Ingredients
Method
Instructions
- Heat olive oil in a large Dutch oven or soup pot over medium-high heat. Add ground beef (or plant-based alternative) and cook until browned, breaking it up with a spoon as it cooks. If using beef, drain any excess fat.
- Add diced onion, carrots, and celery to the pot. Cook for 5-7 minutes until vegetables begin to soften. Add minced garlic and cook for another minute until fragrant.
- Stir in the chopped cabbage, crushed tomatoes, tomato paste, broth, uncooked rice, thyme, paprika, bay leaf, salt, and pepper. Bring to a boil, then reduce heat to low.
- Cover and simmer for 25-30 minutes, or until rice is tender and cabbage is soft. Stir occasionally to prevent sticking.
- Remove bay leaf and taste the soup. Adjust salt and pepper as needed. If the soup is too thick, add more broth until desired consistency is reached.
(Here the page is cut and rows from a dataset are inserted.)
(** * Past Forward: generation scheduler and album page compositor

    A shallow embedding of the two pieces of logic of the application:

    - [App]: the handlers [handleGenerateClick] and [handleRegenerateDecade]
      of [src/App.tsx] (a pool of two asynchronous workers draining a shared
      queue of decades, publishing one state update per decade);
    - [albumUtils]: [loadImage] and [createAlbumPage] of
      [src/lib/albumUtils.ts] (a canvas program that lays the generated
      images out on a fixed page and encodes it).

    JavaScript runs one task at a time: an [async] function runs without
    interruption up to its next [await].  The embedding follows that: the
    synchronous stretches are functions on an explicit state, and the only
    nondeterminism is the environment's, which chooses which outstanding
    promise settles next and how. *)

From Stdlib Require Import QArith Qabs Lqa.
From stdpp Require Import gmap strings list fin_maps sorting.

Open Scope string_scope.

(** ** JavaScript values shared by both files *)

(** A value caught by [catch (err)] or carried by a rejected promise:
    an [Error] object with its [message], or anything else. *)
Inductive Thrown :=
  | ErrorObject (message : string)
  | OtherValue.

(** What a promise settles to. *)
Inductive Settled (A : Type) :=
  | Fulfilled (value : A)
  | Rejected (reason : Thrown).
Arguments Fulfilled {A} value.
Arguments Rejected {A} reason.

(** Truthiness of a string: only the empty string is falsy. *)
Definition truthy (s : string) : bool := negb (String.eqb s "").

(** Truthiness of [string | null] and [string | undefined]. *)
Definition truthy_opt (o : option string) : bool :=
  match o with
  | Some s => truthy s
  | None => false
  end.

(** ** src/App.tsx *)
Module App.

Definition DECADES : list string :=
  ["1950s"; "1960s"; "1970s"; "1980s"; "1990s"; "2000s"].

(** [type ImageStatus = 'pending' | 'done' | 'error'] *)
Inductive ImageStatus := Pending | Done | Error.

(** [interface GeneratedImage { status; url?; error? }] *)
Record GeneratedImage := mkGeneratedImage {
  status : ImageStatus;
  url : option string;
  error : option string
}.

Definition imagePending : GeneratedImage := mkGeneratedImage Pending None None.
Definition imageDone (resultUrl : string) : GeneratedImage :=
  mkGeneratedImage Done (Some resultUrl) None.
Definition imageError (errorMessage : string) : GeneratedImage :=
  mkGeneratedImage Error None (Some errorMessage).

Inductive AppState := idle | image_uploaded | generating | results_shown.
(** [last_max] picks an element that every earlier element is at most
    and every later element is strictly below. *)
Lemma last_max_split m t :
  last_max m = Some t ->
  exists m1 m2, m = m1 ++ t :: m2 /\
    Forall (fun x => lex_le (zkey x) (zkey t)) m1 /\
    Forall (fun x => lex_lt (zkey x) (zkey t)) m2.
Proof.
  revert t. induction m as [|x m IH]; intros t; simpl; [discriminate|].
  destruct (last_max m) as [b|] eqn:Hb.
  - destruct (IH b eq_refl) as (m1 & m2 & -> & H1 & H2).
    destruct (lex_ltb (zkey b) (zkey x)) eqn:Hcmp; intros [= <-].
    + apply lex_ltb_true in Hcmp. exists [], (m1 ++ b :: m2).
      split_and!; [done|constructor|].
      apply Forall_app. split; [|constructor; [done|]].
      * eapply Forall_impl; [exact H1|]. intros y Hy. simpl in *.
        by eapply lex_le_lt_trans.
      * eapply Forall_impl; [exact H2|]. intros y Hy. simpl in *.
        by eapply lex_lt_trans.
    + apply lex_ltb_false in Hcmp. exists (x :: m1), m2.
      split_and!; [done| by constructor |done].
  - intros [= <-]. apply last_max_None in Hb as ->.
    exists [], []. split_and!; [done|constructor..].
Qed.

Section Selection.

Variable sorted_unmodelled : list dict -> option (list dict).

(** On integer-keyed thumbnails [sorted(..., reverse=True)] returns a
    list headed by the rightmost greatest element of the reversed input. *)
Lemma py_sorted_reverse_head l :
  Forall (fun x => int_keyed x = true) l ->
  exists r, py_sorted_reverse sorted_unmodelled l = Some r /\
            head r = last_max (reverse l).
Proof.
  intros Hall. destruct l as [|a [|b l]].
  - by exists [].
  - by exists [a].
  - unfold py_sorted_reverse.
    assert (Hb : forallb int_keyed (a :: b :: l) = true).
    { apply Is_true_true, forallb_True.
      eapply Forall_impl; [exact Hall|]. intros y Hy. by apply Is_true_true. }
    rewrite Hb. simpl orb. cbv iota.
    destruct (stable_sort_last (reverse (a :: b :: l))) as (s & -> & _ & _ & Hlast).
    { by apply Forall_reverse. }
    exists (reverse s). split; [done|]. by rewrite head_reverse.
Qed.

Lemma mapM_as_dict (l : list dict) : mapM as_dict (PDict <$> l) = Some l.
Proof. by apply mapM_fmap_Some. Qed.

(** On a non-empty list of dictionaries the selection is the URL of the
    head of the sorted list. *)
Lemma best_thumbnail_of_dicts (l : list dict) :
  l <> [] ->
  _get_best_thumbnail sorted_unmodelled (PList (PDict <$> l)) =
    sorted_thumbs ← py_sorted_reverse sorted_unmodelled l;
    match sorted_thumbs with
    | t :: _ => Some (dict_get t "url" (PStr ""))
    | [] => Some (PStr "")
    end.
Proof.
  intros Hl. unfold _get_best_thumbnail.
  replace (truthy (PList (PDict <$> l))) with true by (by destruct l).
  unfold py_iter. cbn [negb mbind option_bind]. by rewrite mapM_as_dict.
Qed.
- Ladle into bowls and garnish with fresh parsley. Serve hot with crusty bread for a complete meal.
Notes
Chop cabbage uniformly for even cooking – aim for 1-inch pieces. Don't overcook the rice – it should be tender but not mushy. Make it ahead – soup flavors improve overnight. Freeze beautifully – perfect for meal prep, just omit rice if freezing. Customize spice level – add red pepper flakes for heat.